I received to-day a note from Clara, in which she asks me to come and
see her after the concert. I shall go to the concert because there are
so many healthy-minded people there that I feel safer in their midst;
and they do not tire me, as they are personally unknown to me; I see
only the crowd. But I shall not go to Clara. She is too kind. It is
said of persons dying from starvation that for some time before their
death they cannot bear the sight of food. In the same way my spiritual
organism cannot stand sympathy and kindness. It cannot bear memories
either. It is a very small thing, but I know now why that visit to
Clara was such a trial to my nerves. She uses the same scent I brought
from Vienna for Aniela. I have noticed the same thing before, that
nothing recalls to the mind a certain person so distinctly as when one
inhales the perfume she is in the habit of using.

22 September.
I have broken down at last.

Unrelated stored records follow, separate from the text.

(** * terraform-provider-podman: the secret resource and the provider set-up

    A shallow embedding of [internal/provider/secret_resource.go] and of the
    provider's [Configure].  The handlers are straight-line Go with early
    returns; they call three kinds of collaborators that live outside the
    repository:

    - the Terraform plugin framework ([types], [diag], [tfsdk], [tflog]),
      modelled here at the interface the handlers use;
    - the podman bindings ([bindings.NewConnection], [secrets.Create],
      [secrets.List], [secrets.Remove]) and [os.LookupEnv], which are
      effects: a handler is a program ([Prog]) that issues them, and an
      interpreter ([run]) executes a program against any implementation of
      the collaborators ([Externals]), recording every call in a trace.

    Go strings are byte strings, as Rocq's [string] is. *)

From Stdlib Require Import ZArith NArith Ascii String.
From stdpp Require Import base option list strings gmap.

Local Open Scope string_scope.

(** ** Go values *)

(** A Go [map[string]V] is either [nil] or a finite map. *)
Abbreviation gomap V := (option (gmap string V)).

(** Go's [error] interface.  The bindings answer an API failure with an
    [errorhandling.ErrorModel] (cause, message, HTTP status), whose
    [Error()] is the message; anything else (dial failures, decoding
    failures) is an opaque error with a text. *)
Inductive error : Type :=
| ErrorModel (Because Message : string) (ResponseCode : Z)
| errorString (s : string).

Definition Error (e : error) : string :=
  match e with
  | ErrorModel _ message _ => message
  | errorString s => s
  end.

(** [strings.Contains]. *)
Fixpoint Contains (s substr : string) : bool :=
  String.prefix substr s ||
  match s with
  | EmptyString => false
  | String _ rest => Contains rest substr
  end.

(** ** fmt: the [%q] verb on a string ([strconv.Quote])

    Bytes below 0x80 are rendered as Go renders them.  A byte from 0x80 up
    is rendered as Go renders a byte that does not start a valid UTF-8
    sequence, [\xNN]; the statements below only quote ASCII text. *)
Module strconv.

Definition lowerhex (n : N) : ascii :=
  match String.get (N.to_nat n) "0123456789abcdef" with
  | Some c => c
  | None => "0"%char
  end.

Definition backslash : ascii := ascii_of_N 92.
Definition dquote : ascii := ascii_of_N 34.

Definition esc (c : ascii) : string := String backslash (String c "").

Definition appendEscapedRune (c : ascii) : string :=
  let n := N_of_ascii c in
  if (n =? 34)%N || (n =? 92)%N then esc c
  else if (32 <=? n)%N && (n <? 127)%N then String c ""
  else if (n =? 7)%N then esc "a"
  else if (n =? 8)%N then esc "b"
  else if (n =? 12)%N then esc "f"
  else if (n =? 10)%N then esc "n"
  else if (n =? 13)%N then esc "r"
  else if (n =? 9)%N then esc "t"
  else if (n =? 11)%N then esc "v"
  else String backslash
         (String "x" (String (lowerhex (N.shiftr n 4))
                        (String (lowerhex (N.land n 15)) ""))).

Fixpoint appendQuoted (s : string) : string :=
  match s with
  | EmptyString => String dquote ""
  | String c rest => appendEscapedRune c +:+ appendQuoted rest
  end.

Definition Quote (s : string) : string := String dquote (appendQuoted s).

End strconv.

(** ** terraform-plugin-framework/types *)
Module types.

(** [basetypes.StringValue]: null, unknown, or a known string.  The zero
    value of the Go struct is the null string. *)
Inductive String : Type :=
| StringNull
| StringUnknown
| StringValue (value : string).

Definition IsNull (s : String) : bool :=
  match s with StringNull => true | _ => false end.

Definition ValueString (s : String) : string :=
  match s with StringValue v => v | _ => "" end.

(** [ValueStringPointer]: [nil] for null, a pointer to the value
    otherwise (to the empty string for unknown). *)
Definition ValueStringPointer (s : String) : option string :=
  match s with
  | StringNull => None
  | StringUnknown => Some ""
  | StringValue v => Some v
  end.

(** [basetypes.MapValue] with [types.StringType] elements. *)
Inductive Map : Type :=
| MapNull
| MapUnknown
| MapValue (elements : gmap string String).

End types.

Module basetypes.
Definition NewStringValue (s : string) : types.String := types.StringValue s.
End basetypes.

(** ** terraform-plugin-framework/diag *)
Module diag.

Inductive SeverityT : Type := SeverityError | SeverityWarning.

Record Diagnostic : Type := NewDiagnostic {
  Severity : SeverityT;
  Summary : string;
  Detail : string
}.

#[global] Instance SeverityT_eq_dec : EqDecision SeverityT.
Proof. solve_decision. Defined.

#[global] Instance Diagnostic_eq_dec : EqDecision Diagnostic.
Proof. solve_decision. Defined.

Definition Diagnostics : Type := list Diagnostic.

Definition NewErrorDiagnostic (summary detail : string) : Diagnostic :=
  NewDiagnostic SeverityError summary detail.

(** [Diagnostics.Contains]. *)
Definition Contains (diags : Diagnostics) (d : Diagnostic) : bool :=
  bool_decide (d ∈ diags).

(** [Diagnostics.Append]: appends each diagnostic that is not already in
    the collection. *)
Fixpoint Append (diags : Diagnostics) (ins : list Diagnostic) : Diagnostics :=
  match ins with
  | [] => diags
  | d :: rest =>
      if Contains diags d then Append diags rest
      else Append (diags ++ [d])%list rest
  end.

Definition AddError (diags : Diagnostics) (summary detail : string) : Diagnostics :=
  Append diags [NewErrorDiagnostic summary detail].

Definition isError (d : Diagnostic) : bool :=
  match Severity d with SeverityError => true | SeverityWarning => false end.

Definition HasError (diags : Diagnostics) : bool := existsb isError diags.

End diag.

(** ** terraform-plugin-log/tflog *)
Module tflog.
Inductive Level : Type := LevelTrace | LevelDebug | LevelInfo | LevelWarn | LevelError.
Record Entry : Type := NewEntry { EntryLevel : Level; Message : string }.
End tflog.

(** ** Conversions between framework values and Go values

    [MapValue.ElementsAs] into a [map[string]string] and
    [basetypes.NewMapValueFrom] from one. *)
Module reflect.

Definition ValueConversionError : diag.Diagnostic :=
  diag.NewErrorDiagnostic "Value Conversion Error"
    "An unexpected error was encountered trying to build a value.".

Definition isKnown (s : types.String) : bool :=
  match s with types.StringValue _ => true | _ => false end.

(** The result is the diagnostics and the new content of the target: a
    null map makes the target [nil]; an unknown map, or an element that
    is not a known string, is an error and leaves the target as it was. *)
Definition ElementsAs (m : types.Map) (target : gomap string)
  : diag.Diagnostics * gomap string :=
  match m with
  | types.MapNull => ([], None)
  | types.MapUnknown => ([ValueConversionError], target)
  | types.MapValue elements =>
      if forallb isKnown (map_to_list elements).*2
      then ([], Some (types.ValueString <$> elements))
      else ([ValueConversionError], target)
  end.

Definition NewMapValueFrom (m : gomap string) : types.Map * diag.Diagnostics :=
  match m with
  | None => (types.MapNull, [])
  | Some elements => (types.MapValue (types.StringValue <$> elements), [])
  end.

End reflect.

(** ** terraform-plugin-framework/tfsdk

    A [tfsdk.State], [tfsdk.Plan] or [tfsdk.Config] over a schema whose
    model struct is [M]: the null object, or an object with the struct's
    fields. *)
Module tfsdk.

Definition Data (M : Type) : Type := option M.

(** [Get(ctx, &data)] with [data] holding [zero] before the call: a null
    object cannot be stored in a struct. *)
Definition Get {M : Type} (zero : M) (raw : Data M) : diag.Diagnostics * M :=
  match raw with
  | Some m => ([], m)
  | None => ([reflect.ValueConversionError], zero)
  end.

(** [State.Set(ctx, &data)] ([Set] is reserved in Rocq). *)
Definition Set_ {M : Type} (data : M) : diag.Diagnostics * Data M := ([], Some data).

(** [State.RemoveResource(ctx)]. *)
Definition RemoveResource {M : Type} : Data M := None.

End tfsdk.

(** ** podman: pkg/domain/entities and pkg/bindings/secrets

    Rocq allows one field of a given name per module; the name of a field
    that would clash carries its struct's name in front. *)
Module entities.

Record SecretDriverSpec : Type := {
  SecretDriverSpec_Name : string;
  Options : gomap string
}.

Record SecretSpec : Type := {
  Name : string;
  Driver : SecretDriverSpec;
  Labels : gomap string
}.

I caught a chill yesterday coming from
the concert-room, where the air was very close. I did not put on my
overcoat, and when I arrived at the hotel I was chilled to the bone.
Every breath I draw gives me a sensation as if my lungs in
expanding came in contact with two rows of needles hidden under the
shoulder-blade. I feel alternately very hot and very cold. I am
continually thirsty. At times I feel so weak that I could not go
downstairs.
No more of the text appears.